Jen DC, that is very true. Perhaps “lovethisfam” has recently adopted, and is still finding her way around as a new parent. I have both bio and adopted children who are all adults now, and the thing that made them feel totally secure and totally loved was that they were not treated differently. Every child has some needs different from their siblings, but the core treatment should be the same. My cousins were adopted and they felt the same way. :)

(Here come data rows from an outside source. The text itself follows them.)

(** * next-hexagon: a ball bouncing inside a rotating hexagon

    Shallow embedding of [src/lib/physics.ts], [src/lib/geometry.ts] and of
    the physics part of [src/components/HexagonBounce.tsx], followed by the
    properties of the collision and integration code.

    Numbers.  The TypeScript code computes with [number].  The embedding
    reads every [number] as a real number and every arithmetic operator as
    the exact operation on [R]; rounding, NaN and the infinities are outside
    the model.  The one event of the float semantics that matters to the
    properties below, a division whose divisor is zero, is kept observable:
    [checked_div] answers [None] there, and every function that divides
    lives in the [option] monad. *)

From Stdlib Require Import Reals Lra Psatz List Bool Arith Lia.
Import ListNotations.

Local Open Scope R_scope.

(** ** Comparisons and division on numbers *)

Definition Rltb (a b : R) : bool := if Rlt_dec a b then true else false.
Definition Rgeb (a b : R) : bool := if Rge_dec a b then true else false.
Definition Reqb (a b : R) : bool := if Req_dec_T a b then true else false.

(** [a / b] of the source.  [None] stands for the NaN or infinity that
    JavaScript produces when [b] is zero. *)
Definition checked_div (a b : R) : option R :=
  if Req_dec_T b 0 then None else Some (a / b).

Notation "x <- c1 ;; c2" :=
  (match c1 with Some x => c2 | None => None end)
  (at level 61, c1 at next level, right associativity).

(** ** [src/lib/physics.ts] *)

Module Physics.

Record Vector2D : Type := mkVector { x : R; y : R }.

Record Ball : Type := mkBall {
  position : Vector2D;
  velocity : Vector2D;
  radius : R;
  mass : R
}.

Record PhysicsParams : Type := mkParams {
  gravity : R;
  airFriction : R;
  bounceDamping : R;
  minVelocity : R
}.

Definition addVectors (v1 v2 : Vector2D) : Vector2D :=
  {| x := x v1 + x v2; y := y v1 + y v2 |}.

Definition scaleVector (v : Vector2D) (scalar : R) : Vector2D :=
  {| x := x v * scalar; y := y v * scalar |}.

Definition dotProduct (v1 v2 : Vector2D) : R :=
  x v1 * x v2 + y v1 * y v2.

Definition vectorLength (v : Vector2D) : R :=
  sqrt (x v * x v + y v * y v).

Definition normalizeVector (v : Vector2D) : option Vector2D :=
  let length := vectorLength v in
  if Reqb length 0 then Some {| x := 0; y := 0 |}
  else
    s <- checked_div 1 length ;;
    Some (scaleVector v s).

(** The functions below mutate the ball they are given; the embedding
    returns the ball after the call. *)

Definition set_velocity (ball : Ball) (v : Vector2D) : Ball :=
  {| position := position ball; velocity := v;
     radius := radius ball; mass := mass ball |}.

Definition set_position (ball : Ball) (p : Vector2D) : Ball :=
  {| position := p; velocity := velocity ball;
     radius := radius ball; mass := mass ball |}.

Definition applyGravity (ball : Ball) (gravity deltaTime : R) : Ball :=
  set_velocity ball
    {| x := x (velocity ball);
       y := y (velocity ball) + gravity * deltaTime |}.

Definition applyAirFriction (ball : Ball) (airFriction deltaTime : R) : Ball :=
  let friction := 1 - airFriction * deltaTime in
  set_velocity ball
    {| x := x (velocity ball) * friction;
       y := y (velocity ball) * friction |}.

Definition updateBallPosition (ball : Ball) (deltaTime : R) : Ball :=
  set_position ball
    {| x := x (position ball) + x (velocity ball) * deltaTime;
       y := y (position ball) + y (velocity ball) * deltaTime |}.

Definition calculateBounceVelocity
    (velocity normal wallVelocity : Vector2D) (bounceDamping : R) : Vector2D :=
  let relativeVelocity :=
    {| x := x velocity - x wallVelocity;
       y := y velocity - y wallVelocity |} in
  let normalSpeed := dotProduct relativeVelocity normal in
  if Rltb 0 normalSpeed then velocity
  else
    let bounceVelocity :=
      {| x := x velocity - 2 * normalSpeed * x normal * bounceDamping;
         y := y velocity - 2 * normalSpeed * y normal * bounceDamping |} in
    {| x := x bounceVelocity + x wallVelocity * (1 - bounceDamping);
       y := y bounceVelocity + y wallVelocity * (1 - bounceDamping) |}.

Definition clampMinVelocity (ball : Ball) (minVelocity : R) : option Ball :=
  let speed := vectorLength (velocity ball) in
  if Rltb speed minVelocity && Rltb 0 speed then
    scale <- checked_div minVelocity speed ;;
    Some (set_velocity ball
            {| x := x (velocity ball) * scale;
               y := y (velocity ball) * scale |})
  else Some ball.

End Physics.

(** ** [src/lib/geometry.ts] *)

Module Geometry.
Import Physics.

Record LineSegment : Type := mkSegment { start : Vector2D; end_ : Vector2D }.

Record Hexagon : Type := mkHexagon {
  center : Vector2D;
  radius : R;
  rotation : R
}.

Definition zeroVector : Vector2D := {| x := 0; y := 0 |}.

(** Vertex [i] as the loop body of [getHexagonVertices] builds it.  The
    divisor of [Math.PI / 3] is a literal, so this division is written
    directly. *)
Definition hexagonVertex (hexagon : Hexagon) (i : nat) : Vector2D :=
  let angle := rotation hexagon + (PI / 3) * INR i in
  {| x := x (center hexagon) + radius hexagon * cos angle;
     y := y (center hexagon) + radius hexagon * sin angle |}.

Definition getHexagonVertices (hexagon : Hexagon) : list Vector2D :=
  map (hexagonVertex hexagon) (seq 0 6).

(** [vertices[i]] is [nth i vertices zeroVector]; both indices stay below 6,
    so the default is never read. *)
Definition getHexagonEdges (hexagon : Hexagon) : list LineSegment :=
  let vertices := getHexagonVertices hexagon in
  map (fun i => {| start := nth i vertices zeroVector;
                   end_ := nth ((i + 1) mod 6) vertices zeroVector |})
      (seq 0 6).

Record SegmentDistance : Type := mkSegmentDistance {
  distance : R;
  closestPoint : Vector2D
}.

(** The variable [t] of [pointToSegmentDistance] after the [if]. *)
Definition projectionParameter (point : Vector2D) (segment : LineSegment)
    : option R :=
  let segmentVector :=
    {| x := x (end_ segment) - x (start segment);
       y := y (end_ segment) - y (start segment) |} in
  let pointVector :=
    {| x := x point - x (start segment);
       y := y point - y (start segment) |} in
  let segmentLengthSquared :=
    x segmentVector * x segmentVector + y segmentVector * y segmentVector in
  if negb (Reqb segmentLengthSquared 0) then
    t <- checked_div
           (x pointVector * x segmentVector + y pointVector * y segmentVector)
           segmentLengthSquared ;;
    Some (Rmax 0 (Rmin 1 t))
  else Some 0.

Definition pointToSegmentDistance (point : Vector2D) (segment : LineSegment)
    : option SegmentDistance :=
  let segmentVector :=
    {| x := x (end_ segment) - x (start segment);
       y := y (end_ segment) - y (start segment) |} in
  t <- projectionParameter point segment ;;
  let closestPoint :=
    {| x := x (start segment) + t * x segmentVector;
       y := y (start segment) + t * y segmentVector |} in
  let dx := x point - x closestPoint in
  let dy := y point - y closestPoint in
  let distance := sqrt (dx * dx + dy * dy) in
  Some {| distance := distance; closestPoint := closestPoint |}.

(** The optional fields of the returned object are [option]s: absent is
    [None]. *)
Record CollisionResult : Type := mkCollision {
  collided : bool;
  normal : option Vector2D;
  depth : option R;
  contactPoint : option Vector2D
}.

“lovethisfam”, adoption is great, it is not a negative thing for you OR the child.

Anonymous on

Awww, she sounds like a great mother!

lovethisfam on

Perhaps I didn’t explain that well enough…the article was misleading yesterday. People made it appear Viola said something she didn’t. That’s what I didn’t agree with. Seeing the article with a differnet headline this morning made all the difference in the world. I am quite proud of being an adoptive mother. I stand by my stance however, unless you have done it you cannot understand….

Kat on

I find when people say ‘if you never have, you cannot understand,’ use is as a why to negate other’s opinions on a matter. If you choose to do something for your child it is as a mother, not an ‘adoptive’ mother, as a mother. Adopted or natural, that is your child. Some people don’t want to be critical or use labels, but that is a parenting style, not ‘the adoptive parent’ parenting style. And yes, I have adoption in my family.

My little girl is around her age, and is always in my makeup. She loves when I play powder her face. Sounds like Genesis is have fun mimicing her mommy!